→ Instructions for the task: Which lines below contain the word "Hblocks"? Copy each of them.

=== Dataset ===

(** The end of block [k]: the next offset, or [Nblts] for the last time. *)
Definition block_end (Nblts : nat) (int_times : list Q) (bin_offset : list Z)
    (k : nat) : Z :=
  if S k <? length int_times then nth (S k) bin_offset 0%Z else Z.of_nat Nblts.

Lemma expand_blocks (Nblts : nat) (int_times : list Q) (bin_offset : list Z) :
  length int_times <= length bin_offset -> ordered Nblts bin_offset ->
  forall rest done time_array,
    int_times = done ++ rest -> length time_array = Nblts ->
    exists time_array',
      expand int_times rest bin_offset (length done) time_array = Ok time_array'
      /\ length time_array' = Nblts
      /\ (forall i, (Z.of_nat i < nth (length done) bin_offset (Z.of_nat Nblts))%Z ->
                    nth_error time_array' i = nth_error time_array i)
      /\ forall k t, length done <= k -> nth_error int_times k = Some t ->
           forall i, (nth k bin_offset 0 <= Z.of_nat i)%Z ->
                     (Z.of_nat i < block_end Nblts int_times bin_offset k)%Z ->
                     nth_error time_array' i = Some t.
Proof.
  intros Hlen [Hrange Hsorted].
  induction rest as [|t rest IH]; intros done time_array Hsplit Hta.
  - exists time_array. cbn [expand]. repeat split; try assumption.
    intros k t Hk Ht. rewrite app_nil_r in Hsplit. subst done.
    apply nth_error_None in Hk. congruence.
  - assert (Hlens : length int_times = length done + S (length rest)).
    { rewrite Hsplit, length_app. reflexivity. }
    destruct (offset_ok bin_offset (length done)) as (lo & Hlo & Elo); [lia|].
    assert (Rlo : (0 <= lo <= Z.of_nat Nblts)%Z).
    { apply Hrange. eapply nth_error_In. exact Hlo. }
    assert (Nlo : forall d, nth (length done) bin_offset d = lo).
    { intros d. now apply nth_error_nth. }
    assert (Hsplit' : int_times = (done ++ [t]) ++ rest).
    { now rewrite <- app_assoc. }
    assert (Hdone' : length (done ++ [t]) = S (length done)).
    { rewrite length_app. simpl. lia. }
    assert (Ht : nth_error int_times (length done) = Some t).
    { rewrite Hsplit, nth_error_app2, Nat.sub_diag by lia. reflexivity. }
    cbn [expand]. rewrite Elo. cbn [bind].
    destruct (Z.ltb_spec (Z.of_nat (length done)) (Z.of_nat (length int_times) - 1))
      as [Hmore | Hlast].
    + destruct (offset_ok bin_offset (S (length done))) as (hi & Hhi & Ehi); [lia|].
      rewrite Ehi. cbn [bind].
      assert (Rhi : (0 <= hi <= Z.of_nat Nblts)%Z).
      { apply Hrange. eapply nth_error_In. exact Hhi. }
      assert (Hle : (lo <= hi)%Z) by (eapply Hsorted; eassumption).
      assert (Nhi : forall d, nth (S (length done)) bin_offset d = hi).
      { intros d. now apply nth_error_nth. }
      destruct (IH (done ++ [t]) (set_slice time_array lo (Some hi) t) Hsplit')
        as (ta' & E & Hl & Hbelow & Hblocks).
      { now rewrite set_slice_length. }
      rewrite Hdone' in E, Hbelow, Hblocks.
      exists ta'. split; [exact E|]. split; [exact Hl|]. split.
      * intros i Hi. rewrite Nlo in Hi. rewrite Hbelow by (rewrite Nhi; lia).
        rewrite set_slice_inside by (rewrite Hta; assumption).
        destruct (Nat.leb_spec (Z.to_nat lo) i); [lia | reflexivity].
      * intros k t' Hk Ht' i Hi1 Hi2.
        destruct (Nat.eq_dec k (length done)) as [-> | Hne].
        -- rewrite Ht in Ht'. injection Ht' as <-.
           rewrite Nlo in Hi1. unfold block_end in Hi2.
           destruct (Nat.ltb_spec (S (length done)) (length int_times)); [|lia].
           rewrite Nhi in Hi2.
           rewrite Hbelow by (rewrite Nhi; lia).
           rewrite set_slice_inside by (rewrite Hta; assumption).
           destruct (Nat.leb_spec (Z.to_nat lo) i); [|lia].
           destruct (Nat.ltb_spec i (Z.to_nat hi)); [reflexivity | lia].
        -- apply (Hblocks k t'); [lia | assumption..].
    + exists (set_slice time_array lo None t).
      assert (Hrest : rest = []).
      { destruct rest; [reflexivity | simpl in Hlens; lia]. }
      subst rest. cbn [expand]. split; [reflexivity|].
      split; [now rewrite set_slice_length|]. split.
      * intros i Hi. rewrite Nlo in Hi.
        rewrite set_slice_tail by (rewrite Hta; assumption).
        destruct (Nat.leb_spec (Z.to_nat lo) i); [lia | reflexivity].
      * intros k t' Hk Ht' i Hi1 Hi2.
        assert (k = length done).
        { assert (k < length int_times) by (apply nth_error_Some; congruence).
          simpl in Hlens. lia. }
        subst k. rewrite Ht in Ht'. injection Ht' as <-.
        rewrite Nlo in Hi1. unfold block_end in Hi2.
        destruct (Nat.ltb_spec (S (length done)) (length int_times));
          [simpl in Hlens; lia|].
        rewrite set_slice_tail by (rewrite Hta; assumption). rewrite Hta.
        destruct (Nat.leb_spec (Z.to_nat lo) i); [|lia].
        destruct (Nat.ltb_spec i Nblts); [reflexivity | lia].
Qed.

===

→ Result:
        as (ta' & E & Hl & Hbelow & Hblocks).
      rewrite Hdone' in E, Hbelow, Hblocks.
        -- apply (Hblocks k t'); [lia | assumption..].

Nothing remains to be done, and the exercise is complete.